Foreign General reported a decline in net premiums written of 2.9 percent in original currency. Despite challenging worldwide economic conditions and AIG's headline attention, Foreign General insurance was largely successful in retaining business in its property, casualty and consumer lines in the fourth quarter of 2008.

Overall, rates in Commercial Insurance are flat in early 2009 as compared to the comparable prior year period. The stabilization of rates is an improvement from the fourth quarter of 2008 in which rates declined 6.5 percent. Additionally, retention levels have improved in the early part of 2009 as compared to the fourth quarter of 2008.

At Dec. 31, 2008, AIG's Commercial Insurance fleet of companies had a combined statutory capital base of more than $26 billion, which AIG said is larger than any other competitor.

At Dec. 31, 2008, General Insurance net loss and loss adjustment reserves totaled $72.5 billion, a decrease of $1.3 billion in the fourth quarter 2008 and an increase of $3.2 billion for the twelve months ended December 31, 2008.

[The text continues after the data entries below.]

(* ===== verification/StatusService.v ===== *)
(** * Projecting the sidecar's verdicts, and alerting on outages

    [external-endpoints/external-endpoint-status.service.ts].  One pass runs to its
    end before the next starts (the poller's latch), so a pass is a function of the
    world: the two tables it reads, the timeline it appends to, the catalogue, the
    health answer and the alert channel it drives, and its two maps, keyed by
    endpoint.  The random identifier of a timeline row and the log lines other than
    the two an outage writes are left out. *)

From stdpp Require Import fin_maps fin_map_dom.
From S2P Require Import Prelude JsString StatusProjection Liveness OperatorAlerts ExternalCatalog.

(** ** State *)

Record EndpointEvent := {
  te_endpointId : jstr;
  te_at : Z;
  te_event : ProjectedEvent
}.

Record World := {
  w_endpoints : list ExternalEndpoint;
  w_models : list Model;
  w_timeline : list EndpointEvent;
  w_catalog : ExternalCatalogService;
  w_health : ExternalEndpointHealth;
  w_alerts : OperatorAlertsService;
  w_log : list jstr;
  w_alerted : gmap jstr Z;
  w_confirmedAt : gmap jstr Z
}.

Record EndpointsConfig := {
  statusPollInterval : Z;
  reattestInterval : Z;
  outage : OutageThresholds;
  alertsConfig : AlertsConfig;
  alertTransport : Transport
}.

Record OutageAlerts := { oa_declared : Z; oa_recovered : Z }.

Record SyncReport := {
  sr_seen : Z;
  sr_flipped : Z;
  sr_events : Z;
  sr_outages : Z;
  sr_expired : Z
}.

Definition set_endpoints (w : World) (t : list ExternalEndpoint) : World :=
  {| w_endpoints := t; w_models := w_models w; w_timeline := w_timeline w; w_catalog := w_catalog w;
     w_health := w_health w; w_alerts := w_alerts w; w_log := w_log w; w_alerted := w_alerted w;
     w_confirmedAt := w_confirmedAt w |}.

Definition add_timeline (w : World) (evs : list EndpointEvent) : World :=
  {| w_endpoints := w_endpoints w; w_models := w_models w; w_timeline := w_timeline w ++ evs;
     w_catalog := w_catalog w; w_health := w_health w; w_alerts := w_alerts w; w_log := w_log w;
     w_alerted := w_alerted w; w_confirmedAt := w_confirmedAt w |}.

Definition set_catalog (w : World) (c : ExternalCatalogService) : World :=
  {| w_endpoints := w_endpoints w; w_models := w_models w; w_timeline := w_timeline w; w_catalog := c;
     w_health := w_health w; w_alerts := w_alerts w; w_log := w_log w; w_alerted := w_alerted w;
     w_confirmedAt := w_confirmedAt w |}.

Definition set_health (w : World) (h : ExternalEndpointHealth) : World :=
  {| w_endpoints := w_endpoints w; w_models := w_models w; w_timeline := w_timeline w; w_catalog := w_catalog w;
     w_health := h; w_alerts := w_alerts w; w_log := w_log w; w_alerted := w_alerted w;
     w_confirmedAt := w_confirmedAt w |}.

Definition set_alerts (w : World) (a : OperatorAlertsService) : World :=
  {| w_endpoints := w_endpoints w; w_models := w_models w; w_timeline := w_timeline w; w_catalog := w_catalog w;
     w_health := w_health w; w_alerts := a; w_log := w_log w; w_alerted := w_alerted w;
     w_confirmedAt := w_confirmedAt w |}.
(* ===== verification/OpenAiError.v ===== *)
(** * The error table of [/v1] and the upstream's failures

    [api/v1/openai-error.ts], [api/v1/openai-exception.filter.ts],
    [api/v1/upstream-failure.ts] and the retry rule of
    [api/v1/upstream-fetch.ts].  [fetch], JSON and the timers are the platform's: an
    attempt is what came of it, an argument. *)

From S2P Require Import Prelude JsString Json Money.

(** ** Errors *)

Inductive OpenAiErrorType :=
| invalid_request_error | authentication_error | insufficient_credits_type | permission_error | rate_limit_error
| upstream_error | gatekeeper_error | server_error.

#[global] Instance error_type_eq_dec : EqDecision OpenAiErrorType.
Proof. solve_decision. Defined.

Definition error_type_text (t : OpenAiErrorType) : jstr :=
  match t with
  | invalid_request_error => "invalid_request_error"
  | authentication_error => "authentication_error"
  | insufficient_credits_type => "insufficient_credits"
  | permission_error => "permission_error"
  | rate_limit_error => "rate_limit_error"
  | upstream_error => "upstream_error"
  | gatekeeper_error => "gatekeeper_error"
  | server_error => "server_error"
  end.

Record OpenAiApiError := {
  oe_status : Z;
  oe_type : OpenAiErrorType;
  oe_code : jstr;
  oe_message : jstr;
  oe_param : option jstr;
  oe_headers : list (jstr * jstr)
}.

Definition nonempty (s : option jstr) : option jstr :=
  match s with Some s => if jlength s =? 0 then None else Some s | None => None end.

Definition toBody (e : OpenAiApiError) : json :=
  JObject [("error" : jstr,
    JObject ([("message" : jstr, JString (oe_message e)); ("type" : jstr, JString (error_type_text (oe_type e)));
              ("code" : jstr, JString (oe_code e))]
             ++ match nonempty (oe_param e) with Some p => [("param" : jstr, JString p)] | None => [] end))].

Definition api_error (status : Z) (type : OpenAiErrorType) (code message : jstr) : OpenAiApiError :=
  {| oe_status := status; oe_type := type; oe_code := code; oe_message := message; oe_param := None; oe_headers := [] |}.

Definition with_param (param : option jstr) (e : OpenAiApiError) : OpenAiApiError :=
  {| oe_status := oe_status e; oe_type := oe_type e; oe_code := oe_code e; oe_message := oe_message e;
     oe_param := param; oe_headers := oe_headers e |}.

Definition with_headers (headers : list (jstr * jstr)) (e : OpenAiApiError) : OpenAiApiError :=
  {| oe_status := oe_status e; oe_type := oe_type e; oe_code := oe_code e; oe_message := oe_message e;
     oe_param := oe_param e; oe_headers := headers |}.

Definition quote (s : jstr) : jstr := dquote +++ s +++ dquote.

Definition invalidJson : OpenAiApiError :=
  api_error 400 invalid_request_error "invalid_json" "Request body is not valid JSON.".

Definition missingField (param : jstr) : OpenAiApiError :=
  with_param (Some param)
    (api_error 400 invalid_request_error "missing_field" ("Missing required field " +++ quote param +++ ".")).

Definition unsupportedParameter (param message : jstr) : OpenAiApiError :=
  with_param (Some param) (api_error 400 invalid_request_error "unsupported_parameter" message).

Definition contextLengthExceeded (message : jstr) : OpenAiApiError :=
  with_param (Some ("messages" : jstr)) (api_error 400 invalid_request_error "context_length_exceeded" message).

Record RejectedRequest := {
  rj_who : jstr;
  rj_status : Z;
  rj_upstreamStatus : Z;
  rj_detail : jstr;
  rj_param : option jstr
}.

Definition upstreamRejectedRequest (u : RejectedRequest) : OpenAiApiError :=
  with_param (nonempty (rj_param u))
    (api_error (rj_status u) invalid_request_error "upstream_invalid_request"
       (if jlength (rj_detail u) =? 0
        then rj_who u +++ " rejected this request as invalid (" +++ jstring_of_Z (rj_upstreamStatus u) +++
             ") and gave no reason. Retrying it unchanged will fail the same way."
        else rj_who u +++ " rejected this request as invalid (" +++ jstring_of_Z (rj_upstreamStatus u) +++ "): " +++ rj_detail u)).

Definition ellipsis : jstr := Js [8230%N].

Definition invalidApiKey : OpenAiApiError :=
  api_error 401 authentication_error "invalid_api_key"
    ("Incorrect API key provided. Send it as " +++ quote ("Authorization: Bearer sk-tee-v1-" +++ ellipsis) +++ ".").

Definition apiKeyRevoked : OpenAiApiError :=
  api_error 401 authentication_error "api_key_revoked" "This API key has been revoked.".

Definition apiKeyExpired : OpenAiApiError :=
  api_error 401 authentication_error "api_key_expired" "This API key has expired.".

Definition insufficientCredits : OpenAiApiError :=
  api_error 402 insufficient_credits_type "insufficient_credits"
    "The workspace has no credit left. Top up to keep routing requests.".

Definition keySpendLimitReached : OpenAiApiError :=
  api_error 402 insufficient_credits_type "key_spend_limit_reached" "This API key has reached its spend limit.".

Definition modelNotInKeyScope (model : jstr) : OpenAiApiError :=
  with_param (Some ("model" : jstr))
    (api_error 403 permission_error "model_not_in_key_scope" ("This API key is not scoped to model " +++ quote model +++ ".")).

For the full year 2008, net loss development from prior accident years, excluding accretion of discount, was adverse by $118 million.

FINANCIAL SERVICES

Financial Services reported a $17.6 billion operating loss compared to a $10.3 billion operating loss in the fourth quarter of 2007. AIG Financial Products Corp. (AIGFP) net operating results for 2008 include the effect of changes in credit spreads on the valuationof its assets and liabilities since AIGFP elected to account for most of its financial assets and liabilities at fair value upon the adoption of FAS 159 on January 1, 2008. Previously, these effects were only recognized in earnings once realized upon a sale, maturity, impairment or termination.

AIGFP , which is in the process of winding down its businesses and portfolios, contributed $17.2 billion to the Financial Services loss, primarily from the unrealized market valuation losses on its super senior credit default swap portfolio and credit valuation adjustments.